◆ DIRECTIONS
Only the lines below from the one containing "Lemma meaning_names R" to the one containing "assert (Hu1 : ids_unique" should be repeated, both included and unchanged.

◆ RECORDS SUPPLIED
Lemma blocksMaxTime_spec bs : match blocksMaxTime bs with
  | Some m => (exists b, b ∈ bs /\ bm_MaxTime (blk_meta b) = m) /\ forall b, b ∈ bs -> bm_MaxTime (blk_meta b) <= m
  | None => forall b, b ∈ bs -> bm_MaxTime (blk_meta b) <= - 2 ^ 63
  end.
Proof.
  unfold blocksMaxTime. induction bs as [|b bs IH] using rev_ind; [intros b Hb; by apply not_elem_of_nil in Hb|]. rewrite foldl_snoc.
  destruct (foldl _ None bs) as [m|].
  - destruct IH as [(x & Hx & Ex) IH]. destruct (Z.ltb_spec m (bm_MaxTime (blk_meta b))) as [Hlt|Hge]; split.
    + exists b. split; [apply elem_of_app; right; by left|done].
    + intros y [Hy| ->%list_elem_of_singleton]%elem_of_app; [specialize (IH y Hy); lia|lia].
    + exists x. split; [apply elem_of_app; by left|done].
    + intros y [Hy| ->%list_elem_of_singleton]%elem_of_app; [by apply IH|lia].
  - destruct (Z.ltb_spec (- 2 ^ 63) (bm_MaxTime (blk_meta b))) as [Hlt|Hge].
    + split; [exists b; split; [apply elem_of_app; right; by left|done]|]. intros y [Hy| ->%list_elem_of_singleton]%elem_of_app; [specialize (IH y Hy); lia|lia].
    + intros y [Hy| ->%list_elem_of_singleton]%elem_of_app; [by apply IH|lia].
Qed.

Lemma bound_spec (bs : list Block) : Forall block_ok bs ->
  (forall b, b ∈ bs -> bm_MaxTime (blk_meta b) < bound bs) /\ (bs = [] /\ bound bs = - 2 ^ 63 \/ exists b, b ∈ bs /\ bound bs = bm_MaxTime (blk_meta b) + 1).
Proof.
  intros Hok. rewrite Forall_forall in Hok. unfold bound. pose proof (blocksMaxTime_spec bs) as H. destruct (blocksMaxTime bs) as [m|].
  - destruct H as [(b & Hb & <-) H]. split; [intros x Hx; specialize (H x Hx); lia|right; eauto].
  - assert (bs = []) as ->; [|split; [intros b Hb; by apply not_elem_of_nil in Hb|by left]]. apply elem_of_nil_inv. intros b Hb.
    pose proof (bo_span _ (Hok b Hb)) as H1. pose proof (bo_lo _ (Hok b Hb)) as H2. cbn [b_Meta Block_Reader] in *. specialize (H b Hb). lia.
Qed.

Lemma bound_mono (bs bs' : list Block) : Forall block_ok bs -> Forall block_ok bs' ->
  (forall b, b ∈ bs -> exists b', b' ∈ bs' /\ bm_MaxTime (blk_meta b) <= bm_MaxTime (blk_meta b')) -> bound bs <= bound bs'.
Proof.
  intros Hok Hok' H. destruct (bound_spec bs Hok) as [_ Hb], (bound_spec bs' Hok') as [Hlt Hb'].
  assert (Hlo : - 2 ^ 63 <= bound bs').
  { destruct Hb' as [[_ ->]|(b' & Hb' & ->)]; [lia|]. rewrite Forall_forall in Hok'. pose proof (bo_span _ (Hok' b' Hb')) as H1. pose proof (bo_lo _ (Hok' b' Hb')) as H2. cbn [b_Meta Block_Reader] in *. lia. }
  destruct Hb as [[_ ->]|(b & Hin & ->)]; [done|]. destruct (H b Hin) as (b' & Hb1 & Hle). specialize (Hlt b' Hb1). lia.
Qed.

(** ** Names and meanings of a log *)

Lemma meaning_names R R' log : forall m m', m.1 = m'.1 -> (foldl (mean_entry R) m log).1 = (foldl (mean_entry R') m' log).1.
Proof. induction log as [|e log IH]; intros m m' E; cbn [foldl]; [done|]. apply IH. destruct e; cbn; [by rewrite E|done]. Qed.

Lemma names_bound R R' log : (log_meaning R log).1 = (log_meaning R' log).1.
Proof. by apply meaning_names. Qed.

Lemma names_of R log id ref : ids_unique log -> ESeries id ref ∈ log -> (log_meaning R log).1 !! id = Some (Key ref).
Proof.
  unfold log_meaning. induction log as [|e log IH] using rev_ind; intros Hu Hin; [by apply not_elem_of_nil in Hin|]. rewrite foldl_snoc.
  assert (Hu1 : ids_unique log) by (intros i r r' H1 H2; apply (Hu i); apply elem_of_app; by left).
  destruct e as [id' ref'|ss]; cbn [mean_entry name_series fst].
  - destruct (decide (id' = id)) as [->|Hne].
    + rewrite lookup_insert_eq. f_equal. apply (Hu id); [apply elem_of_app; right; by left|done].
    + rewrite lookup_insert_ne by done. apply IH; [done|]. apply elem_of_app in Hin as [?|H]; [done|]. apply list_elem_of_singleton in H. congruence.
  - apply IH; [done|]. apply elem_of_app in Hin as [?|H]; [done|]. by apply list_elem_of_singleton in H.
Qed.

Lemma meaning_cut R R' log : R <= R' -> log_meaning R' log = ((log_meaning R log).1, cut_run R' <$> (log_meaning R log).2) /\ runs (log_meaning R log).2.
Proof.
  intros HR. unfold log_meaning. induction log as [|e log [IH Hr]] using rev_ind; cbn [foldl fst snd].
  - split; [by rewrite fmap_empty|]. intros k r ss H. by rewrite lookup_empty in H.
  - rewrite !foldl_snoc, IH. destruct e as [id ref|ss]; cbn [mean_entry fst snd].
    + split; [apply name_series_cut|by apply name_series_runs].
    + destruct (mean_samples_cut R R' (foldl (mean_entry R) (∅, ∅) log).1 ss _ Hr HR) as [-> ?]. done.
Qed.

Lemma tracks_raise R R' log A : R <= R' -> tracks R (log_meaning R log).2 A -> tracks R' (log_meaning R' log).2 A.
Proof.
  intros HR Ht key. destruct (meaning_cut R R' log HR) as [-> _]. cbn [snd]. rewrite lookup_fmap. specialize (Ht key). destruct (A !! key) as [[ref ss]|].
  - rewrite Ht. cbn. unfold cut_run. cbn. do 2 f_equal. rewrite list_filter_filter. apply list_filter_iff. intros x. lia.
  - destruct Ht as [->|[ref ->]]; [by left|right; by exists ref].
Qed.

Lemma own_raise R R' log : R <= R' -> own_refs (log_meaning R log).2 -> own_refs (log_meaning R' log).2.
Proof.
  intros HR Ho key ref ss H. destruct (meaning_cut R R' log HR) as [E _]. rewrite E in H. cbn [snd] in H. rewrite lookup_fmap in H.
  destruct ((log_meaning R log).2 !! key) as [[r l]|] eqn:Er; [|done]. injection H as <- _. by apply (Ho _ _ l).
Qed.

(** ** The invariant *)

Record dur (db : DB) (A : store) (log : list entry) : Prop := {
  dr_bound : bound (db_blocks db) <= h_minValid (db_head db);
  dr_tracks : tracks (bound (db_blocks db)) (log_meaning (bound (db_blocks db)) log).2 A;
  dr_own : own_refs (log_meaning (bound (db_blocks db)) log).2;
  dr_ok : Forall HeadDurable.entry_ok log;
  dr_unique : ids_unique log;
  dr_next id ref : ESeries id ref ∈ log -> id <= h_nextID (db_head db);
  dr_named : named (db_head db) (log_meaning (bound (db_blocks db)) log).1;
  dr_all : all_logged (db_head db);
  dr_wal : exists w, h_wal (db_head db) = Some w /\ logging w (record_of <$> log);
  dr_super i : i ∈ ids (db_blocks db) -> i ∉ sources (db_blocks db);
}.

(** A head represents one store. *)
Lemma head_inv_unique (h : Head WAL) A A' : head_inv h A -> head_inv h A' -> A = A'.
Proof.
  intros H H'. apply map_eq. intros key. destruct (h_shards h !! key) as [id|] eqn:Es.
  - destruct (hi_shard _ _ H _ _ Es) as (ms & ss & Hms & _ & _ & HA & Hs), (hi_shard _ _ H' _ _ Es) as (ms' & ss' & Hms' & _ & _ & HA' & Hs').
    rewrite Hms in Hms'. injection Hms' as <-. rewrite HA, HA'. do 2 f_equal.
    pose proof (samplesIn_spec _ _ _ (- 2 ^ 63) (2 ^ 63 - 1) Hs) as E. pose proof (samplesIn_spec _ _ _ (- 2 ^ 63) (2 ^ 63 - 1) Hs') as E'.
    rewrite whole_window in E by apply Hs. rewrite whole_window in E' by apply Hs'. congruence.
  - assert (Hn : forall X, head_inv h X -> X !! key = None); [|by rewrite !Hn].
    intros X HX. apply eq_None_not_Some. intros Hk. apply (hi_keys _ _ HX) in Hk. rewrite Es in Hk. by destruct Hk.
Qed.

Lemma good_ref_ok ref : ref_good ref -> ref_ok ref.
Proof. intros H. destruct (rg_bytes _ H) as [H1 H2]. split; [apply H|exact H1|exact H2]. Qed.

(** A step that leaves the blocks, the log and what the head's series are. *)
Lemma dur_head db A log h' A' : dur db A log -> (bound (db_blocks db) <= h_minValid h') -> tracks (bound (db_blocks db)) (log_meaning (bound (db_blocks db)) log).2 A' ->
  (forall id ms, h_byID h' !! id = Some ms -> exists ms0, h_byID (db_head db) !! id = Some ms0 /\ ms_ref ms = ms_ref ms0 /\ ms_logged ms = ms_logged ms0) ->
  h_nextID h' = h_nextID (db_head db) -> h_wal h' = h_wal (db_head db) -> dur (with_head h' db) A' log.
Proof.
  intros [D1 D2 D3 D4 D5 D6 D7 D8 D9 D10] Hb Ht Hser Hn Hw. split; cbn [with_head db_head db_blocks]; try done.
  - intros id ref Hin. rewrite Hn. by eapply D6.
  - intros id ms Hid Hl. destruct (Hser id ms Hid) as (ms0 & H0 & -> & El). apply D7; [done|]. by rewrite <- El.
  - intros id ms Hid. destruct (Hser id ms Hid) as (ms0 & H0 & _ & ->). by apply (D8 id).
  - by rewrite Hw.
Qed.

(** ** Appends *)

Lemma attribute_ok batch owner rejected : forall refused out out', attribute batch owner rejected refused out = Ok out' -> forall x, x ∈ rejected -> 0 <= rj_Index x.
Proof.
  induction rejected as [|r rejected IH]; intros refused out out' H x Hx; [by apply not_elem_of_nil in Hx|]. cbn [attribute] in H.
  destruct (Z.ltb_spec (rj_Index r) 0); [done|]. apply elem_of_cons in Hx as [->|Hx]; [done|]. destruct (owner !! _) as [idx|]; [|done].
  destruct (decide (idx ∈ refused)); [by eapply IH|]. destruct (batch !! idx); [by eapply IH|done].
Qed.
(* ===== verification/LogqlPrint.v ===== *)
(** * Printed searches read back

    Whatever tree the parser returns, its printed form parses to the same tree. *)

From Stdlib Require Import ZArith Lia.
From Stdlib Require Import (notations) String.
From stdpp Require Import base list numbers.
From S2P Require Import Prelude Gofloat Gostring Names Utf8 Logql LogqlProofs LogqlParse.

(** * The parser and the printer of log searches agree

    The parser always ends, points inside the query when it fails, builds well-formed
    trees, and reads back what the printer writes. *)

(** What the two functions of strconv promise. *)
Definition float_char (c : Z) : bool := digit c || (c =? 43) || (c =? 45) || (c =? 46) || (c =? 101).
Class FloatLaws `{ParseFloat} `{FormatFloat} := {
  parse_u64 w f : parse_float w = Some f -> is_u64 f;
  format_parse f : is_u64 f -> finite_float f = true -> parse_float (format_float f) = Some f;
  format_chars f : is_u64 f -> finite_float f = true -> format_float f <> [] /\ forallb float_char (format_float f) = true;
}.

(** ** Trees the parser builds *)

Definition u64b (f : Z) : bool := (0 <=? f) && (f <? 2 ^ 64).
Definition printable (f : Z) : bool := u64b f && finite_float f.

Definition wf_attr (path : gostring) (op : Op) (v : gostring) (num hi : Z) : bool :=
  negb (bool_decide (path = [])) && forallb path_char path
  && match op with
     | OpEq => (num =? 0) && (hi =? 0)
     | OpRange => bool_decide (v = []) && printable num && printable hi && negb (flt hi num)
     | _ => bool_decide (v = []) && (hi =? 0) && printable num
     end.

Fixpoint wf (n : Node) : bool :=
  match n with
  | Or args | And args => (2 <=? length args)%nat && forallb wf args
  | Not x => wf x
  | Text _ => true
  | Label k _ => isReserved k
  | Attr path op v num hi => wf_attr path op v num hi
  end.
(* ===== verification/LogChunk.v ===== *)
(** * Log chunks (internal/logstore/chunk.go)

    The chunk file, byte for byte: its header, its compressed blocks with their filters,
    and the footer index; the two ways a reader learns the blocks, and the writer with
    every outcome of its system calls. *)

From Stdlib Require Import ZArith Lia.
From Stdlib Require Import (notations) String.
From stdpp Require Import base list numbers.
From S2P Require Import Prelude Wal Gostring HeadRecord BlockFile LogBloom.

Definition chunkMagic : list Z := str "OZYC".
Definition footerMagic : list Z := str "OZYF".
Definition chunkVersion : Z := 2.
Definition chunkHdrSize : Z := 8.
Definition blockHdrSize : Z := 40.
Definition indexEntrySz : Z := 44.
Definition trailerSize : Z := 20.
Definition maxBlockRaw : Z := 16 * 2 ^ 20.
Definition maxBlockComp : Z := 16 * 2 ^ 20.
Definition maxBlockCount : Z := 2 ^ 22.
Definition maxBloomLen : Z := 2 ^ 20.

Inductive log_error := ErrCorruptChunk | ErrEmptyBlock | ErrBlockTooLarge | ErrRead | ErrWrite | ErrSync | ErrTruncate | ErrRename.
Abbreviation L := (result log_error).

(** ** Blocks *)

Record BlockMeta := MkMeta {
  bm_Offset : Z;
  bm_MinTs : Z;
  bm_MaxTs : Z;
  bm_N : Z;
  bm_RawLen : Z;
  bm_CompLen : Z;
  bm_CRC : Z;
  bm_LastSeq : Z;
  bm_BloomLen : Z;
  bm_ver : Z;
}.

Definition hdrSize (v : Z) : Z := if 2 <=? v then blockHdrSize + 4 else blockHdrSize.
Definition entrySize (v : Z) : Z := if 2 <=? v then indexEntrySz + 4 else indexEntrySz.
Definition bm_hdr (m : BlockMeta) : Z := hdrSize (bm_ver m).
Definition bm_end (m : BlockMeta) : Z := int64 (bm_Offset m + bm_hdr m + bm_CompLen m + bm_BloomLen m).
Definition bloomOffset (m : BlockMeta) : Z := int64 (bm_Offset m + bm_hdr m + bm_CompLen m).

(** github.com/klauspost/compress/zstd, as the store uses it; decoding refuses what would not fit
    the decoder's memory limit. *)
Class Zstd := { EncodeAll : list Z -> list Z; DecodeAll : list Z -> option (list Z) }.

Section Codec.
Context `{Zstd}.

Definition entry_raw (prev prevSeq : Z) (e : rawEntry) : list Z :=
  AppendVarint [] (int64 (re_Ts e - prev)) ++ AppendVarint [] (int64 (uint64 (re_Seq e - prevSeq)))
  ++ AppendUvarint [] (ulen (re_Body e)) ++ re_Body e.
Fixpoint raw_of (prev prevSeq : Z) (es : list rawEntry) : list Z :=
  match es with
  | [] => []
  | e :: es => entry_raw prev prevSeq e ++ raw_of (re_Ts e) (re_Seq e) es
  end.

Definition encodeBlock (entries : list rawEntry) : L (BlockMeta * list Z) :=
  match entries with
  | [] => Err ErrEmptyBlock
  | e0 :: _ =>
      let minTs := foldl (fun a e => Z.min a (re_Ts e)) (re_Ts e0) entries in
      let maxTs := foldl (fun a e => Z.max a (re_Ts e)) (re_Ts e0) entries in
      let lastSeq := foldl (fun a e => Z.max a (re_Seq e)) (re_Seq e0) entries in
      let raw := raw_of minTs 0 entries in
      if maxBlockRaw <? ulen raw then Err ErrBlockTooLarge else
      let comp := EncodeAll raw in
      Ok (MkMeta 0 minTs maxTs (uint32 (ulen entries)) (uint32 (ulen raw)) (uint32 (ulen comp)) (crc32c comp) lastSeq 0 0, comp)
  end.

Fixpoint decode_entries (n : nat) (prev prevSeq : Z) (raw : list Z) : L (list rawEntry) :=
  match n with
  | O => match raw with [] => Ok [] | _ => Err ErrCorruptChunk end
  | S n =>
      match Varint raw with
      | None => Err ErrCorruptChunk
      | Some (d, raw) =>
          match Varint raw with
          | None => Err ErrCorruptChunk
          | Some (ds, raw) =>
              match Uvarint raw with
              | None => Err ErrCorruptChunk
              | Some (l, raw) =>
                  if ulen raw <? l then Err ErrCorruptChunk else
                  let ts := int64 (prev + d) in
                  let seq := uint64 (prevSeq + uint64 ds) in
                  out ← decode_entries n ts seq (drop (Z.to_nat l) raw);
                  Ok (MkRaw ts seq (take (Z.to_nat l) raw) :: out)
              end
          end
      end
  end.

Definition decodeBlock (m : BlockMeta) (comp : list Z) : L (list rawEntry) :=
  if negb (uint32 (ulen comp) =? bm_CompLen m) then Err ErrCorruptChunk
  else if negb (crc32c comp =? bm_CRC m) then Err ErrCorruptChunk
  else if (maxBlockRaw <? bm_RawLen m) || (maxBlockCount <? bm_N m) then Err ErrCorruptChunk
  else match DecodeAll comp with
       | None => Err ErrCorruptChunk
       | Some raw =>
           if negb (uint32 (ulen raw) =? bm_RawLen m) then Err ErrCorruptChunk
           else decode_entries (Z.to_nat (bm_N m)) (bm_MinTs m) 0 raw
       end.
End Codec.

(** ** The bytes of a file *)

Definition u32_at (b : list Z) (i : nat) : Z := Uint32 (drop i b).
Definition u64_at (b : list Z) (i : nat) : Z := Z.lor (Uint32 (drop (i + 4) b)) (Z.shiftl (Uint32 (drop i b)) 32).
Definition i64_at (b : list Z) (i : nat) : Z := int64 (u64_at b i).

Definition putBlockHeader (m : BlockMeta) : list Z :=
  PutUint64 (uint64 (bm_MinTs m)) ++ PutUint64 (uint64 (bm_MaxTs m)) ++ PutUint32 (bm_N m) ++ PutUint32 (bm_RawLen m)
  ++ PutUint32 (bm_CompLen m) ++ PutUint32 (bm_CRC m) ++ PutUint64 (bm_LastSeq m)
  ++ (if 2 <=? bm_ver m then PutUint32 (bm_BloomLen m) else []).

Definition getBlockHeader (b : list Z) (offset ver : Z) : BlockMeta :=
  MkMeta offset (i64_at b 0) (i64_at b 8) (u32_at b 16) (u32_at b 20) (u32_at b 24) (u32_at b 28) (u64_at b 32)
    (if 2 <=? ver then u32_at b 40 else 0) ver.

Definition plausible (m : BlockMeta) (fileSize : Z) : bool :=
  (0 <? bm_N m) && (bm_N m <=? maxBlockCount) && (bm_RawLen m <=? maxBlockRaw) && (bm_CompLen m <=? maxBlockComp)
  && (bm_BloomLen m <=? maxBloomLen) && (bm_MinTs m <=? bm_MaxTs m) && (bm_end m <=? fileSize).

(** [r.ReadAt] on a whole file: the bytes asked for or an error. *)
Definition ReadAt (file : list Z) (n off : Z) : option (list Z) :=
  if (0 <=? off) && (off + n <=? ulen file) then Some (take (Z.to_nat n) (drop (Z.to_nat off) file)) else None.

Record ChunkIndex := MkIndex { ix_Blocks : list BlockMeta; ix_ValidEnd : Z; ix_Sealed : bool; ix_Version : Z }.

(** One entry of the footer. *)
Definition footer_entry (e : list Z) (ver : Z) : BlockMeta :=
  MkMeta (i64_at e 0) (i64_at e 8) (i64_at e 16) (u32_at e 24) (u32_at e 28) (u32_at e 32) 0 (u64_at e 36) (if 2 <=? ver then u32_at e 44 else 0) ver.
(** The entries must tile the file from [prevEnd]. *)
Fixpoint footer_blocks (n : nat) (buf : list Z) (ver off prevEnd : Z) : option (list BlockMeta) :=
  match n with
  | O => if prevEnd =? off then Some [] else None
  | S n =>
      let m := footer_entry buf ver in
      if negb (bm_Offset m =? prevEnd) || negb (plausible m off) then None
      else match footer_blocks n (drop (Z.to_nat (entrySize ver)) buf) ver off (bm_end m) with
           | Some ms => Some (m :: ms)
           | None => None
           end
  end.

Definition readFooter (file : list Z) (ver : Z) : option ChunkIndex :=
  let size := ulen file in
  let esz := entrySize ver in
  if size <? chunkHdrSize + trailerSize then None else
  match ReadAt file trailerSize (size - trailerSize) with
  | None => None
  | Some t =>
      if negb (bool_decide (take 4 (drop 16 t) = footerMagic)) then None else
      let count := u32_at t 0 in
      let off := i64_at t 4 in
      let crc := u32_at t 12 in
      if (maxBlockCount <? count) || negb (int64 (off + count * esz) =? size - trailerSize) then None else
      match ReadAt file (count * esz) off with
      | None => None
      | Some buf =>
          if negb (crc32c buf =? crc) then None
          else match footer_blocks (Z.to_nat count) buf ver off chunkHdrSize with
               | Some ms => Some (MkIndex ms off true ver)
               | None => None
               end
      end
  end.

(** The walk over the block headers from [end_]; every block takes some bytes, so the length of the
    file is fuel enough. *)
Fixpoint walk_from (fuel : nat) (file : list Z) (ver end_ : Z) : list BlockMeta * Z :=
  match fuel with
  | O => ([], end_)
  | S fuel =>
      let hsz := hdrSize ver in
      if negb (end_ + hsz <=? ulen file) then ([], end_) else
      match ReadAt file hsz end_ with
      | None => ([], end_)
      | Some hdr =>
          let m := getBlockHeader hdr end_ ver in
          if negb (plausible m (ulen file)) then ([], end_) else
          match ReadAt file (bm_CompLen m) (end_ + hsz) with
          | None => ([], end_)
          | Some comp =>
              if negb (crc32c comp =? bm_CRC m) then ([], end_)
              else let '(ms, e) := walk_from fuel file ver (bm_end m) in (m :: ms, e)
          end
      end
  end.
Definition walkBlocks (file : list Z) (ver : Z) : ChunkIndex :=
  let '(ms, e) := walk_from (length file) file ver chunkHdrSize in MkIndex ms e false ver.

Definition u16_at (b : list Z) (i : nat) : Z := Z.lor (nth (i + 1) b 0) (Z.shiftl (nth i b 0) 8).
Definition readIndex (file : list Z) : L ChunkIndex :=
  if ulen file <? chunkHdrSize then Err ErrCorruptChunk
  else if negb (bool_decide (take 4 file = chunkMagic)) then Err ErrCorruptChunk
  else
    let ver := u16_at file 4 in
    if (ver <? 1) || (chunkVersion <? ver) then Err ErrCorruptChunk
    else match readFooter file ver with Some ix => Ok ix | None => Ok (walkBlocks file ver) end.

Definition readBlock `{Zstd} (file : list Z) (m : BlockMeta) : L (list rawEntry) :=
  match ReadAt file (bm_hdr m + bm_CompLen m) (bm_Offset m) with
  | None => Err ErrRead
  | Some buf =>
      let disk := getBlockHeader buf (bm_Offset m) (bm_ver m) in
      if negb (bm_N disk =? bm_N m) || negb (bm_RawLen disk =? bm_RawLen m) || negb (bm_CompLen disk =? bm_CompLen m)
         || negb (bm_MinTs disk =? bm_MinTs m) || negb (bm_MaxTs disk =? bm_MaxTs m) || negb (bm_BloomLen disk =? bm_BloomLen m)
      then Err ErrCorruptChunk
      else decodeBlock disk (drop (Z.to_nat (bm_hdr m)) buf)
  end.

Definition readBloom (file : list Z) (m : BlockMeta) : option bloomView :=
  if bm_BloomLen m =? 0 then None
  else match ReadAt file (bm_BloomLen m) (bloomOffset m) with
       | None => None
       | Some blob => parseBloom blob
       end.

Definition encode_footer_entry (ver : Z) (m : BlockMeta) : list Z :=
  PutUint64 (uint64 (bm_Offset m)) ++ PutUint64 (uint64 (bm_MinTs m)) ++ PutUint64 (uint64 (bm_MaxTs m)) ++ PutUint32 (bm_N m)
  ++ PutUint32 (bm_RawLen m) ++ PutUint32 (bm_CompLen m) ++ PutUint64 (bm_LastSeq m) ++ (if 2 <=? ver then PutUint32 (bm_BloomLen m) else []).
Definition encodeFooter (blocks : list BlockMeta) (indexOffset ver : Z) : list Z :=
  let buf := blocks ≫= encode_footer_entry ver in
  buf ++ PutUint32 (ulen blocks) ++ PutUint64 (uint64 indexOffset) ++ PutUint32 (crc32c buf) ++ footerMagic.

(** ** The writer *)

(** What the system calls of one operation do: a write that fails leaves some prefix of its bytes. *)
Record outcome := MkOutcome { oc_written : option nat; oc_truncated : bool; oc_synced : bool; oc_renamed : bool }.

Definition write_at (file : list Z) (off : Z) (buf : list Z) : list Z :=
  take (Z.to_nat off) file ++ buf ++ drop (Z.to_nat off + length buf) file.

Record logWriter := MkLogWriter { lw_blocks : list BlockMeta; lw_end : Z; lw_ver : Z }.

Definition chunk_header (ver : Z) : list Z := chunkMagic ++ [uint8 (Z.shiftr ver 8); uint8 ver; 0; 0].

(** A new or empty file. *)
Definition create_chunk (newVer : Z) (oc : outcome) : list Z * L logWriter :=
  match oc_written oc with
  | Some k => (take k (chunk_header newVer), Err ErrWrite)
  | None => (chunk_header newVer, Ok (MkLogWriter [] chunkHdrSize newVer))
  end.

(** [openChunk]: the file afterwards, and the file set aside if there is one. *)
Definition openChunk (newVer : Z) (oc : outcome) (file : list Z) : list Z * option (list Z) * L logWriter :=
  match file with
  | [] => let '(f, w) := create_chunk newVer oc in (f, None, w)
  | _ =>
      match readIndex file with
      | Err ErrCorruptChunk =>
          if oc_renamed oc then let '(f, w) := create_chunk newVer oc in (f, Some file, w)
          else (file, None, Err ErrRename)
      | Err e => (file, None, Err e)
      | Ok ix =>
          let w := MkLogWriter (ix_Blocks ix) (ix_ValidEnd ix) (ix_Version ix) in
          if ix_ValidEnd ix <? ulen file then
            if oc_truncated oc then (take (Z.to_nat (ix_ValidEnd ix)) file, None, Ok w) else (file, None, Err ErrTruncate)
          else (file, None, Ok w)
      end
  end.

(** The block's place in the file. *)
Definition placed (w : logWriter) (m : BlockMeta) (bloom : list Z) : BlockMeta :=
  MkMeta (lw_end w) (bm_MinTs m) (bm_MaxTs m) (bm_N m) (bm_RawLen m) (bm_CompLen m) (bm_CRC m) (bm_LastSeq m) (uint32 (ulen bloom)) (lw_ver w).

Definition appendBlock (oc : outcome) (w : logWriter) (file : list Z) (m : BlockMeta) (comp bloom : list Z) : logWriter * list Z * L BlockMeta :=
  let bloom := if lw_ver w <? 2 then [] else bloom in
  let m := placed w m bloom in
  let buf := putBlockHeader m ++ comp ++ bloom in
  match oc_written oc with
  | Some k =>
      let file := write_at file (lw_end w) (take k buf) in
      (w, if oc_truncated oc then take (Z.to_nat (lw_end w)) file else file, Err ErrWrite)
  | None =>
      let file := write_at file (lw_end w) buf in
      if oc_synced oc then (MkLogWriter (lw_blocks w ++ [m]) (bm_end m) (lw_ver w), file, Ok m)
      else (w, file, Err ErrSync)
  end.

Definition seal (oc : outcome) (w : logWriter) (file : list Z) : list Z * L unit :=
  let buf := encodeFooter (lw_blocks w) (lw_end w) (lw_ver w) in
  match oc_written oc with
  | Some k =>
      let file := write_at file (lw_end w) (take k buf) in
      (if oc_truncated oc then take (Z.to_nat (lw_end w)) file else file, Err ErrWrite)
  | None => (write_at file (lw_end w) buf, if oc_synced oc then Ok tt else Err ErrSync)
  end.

◆ ANSWER SPACE
Lemma meaning_names R R' log : forall m m', m.1 = m'.1 -> (foldl (mean_entry R) m log).1 = (foldl (mean_entry R') m' log).1.
Proof. induction log as [|e log IH]; intros m m' E; cbn [foldl]; [done|]. apply IH. destruct e; cbn; [by rewrite E|done]. Qed.

Lemma names_bound R R' log : (log_meaning R log).1 = (log_meaning R' log).1.
Proof. by apply meaning_names. Qed.

Lemma names_of R log id ref : ids_unique log -> ESeries id ref ∈ log -> (log_meaning R log).1 !! id = Some (Key ref).
Proof.
  unfold log_meaning. induction log as [|e log IH] using rev_ind; intros Hu Hin; [by apply not_elem_of_nil in Hin|]. rewrite foldl_snoc.
  assert (Hu1 : ids_unique log) by (intros i r r' H1 H2; apply (Hu i); apply elem_of_app; by left).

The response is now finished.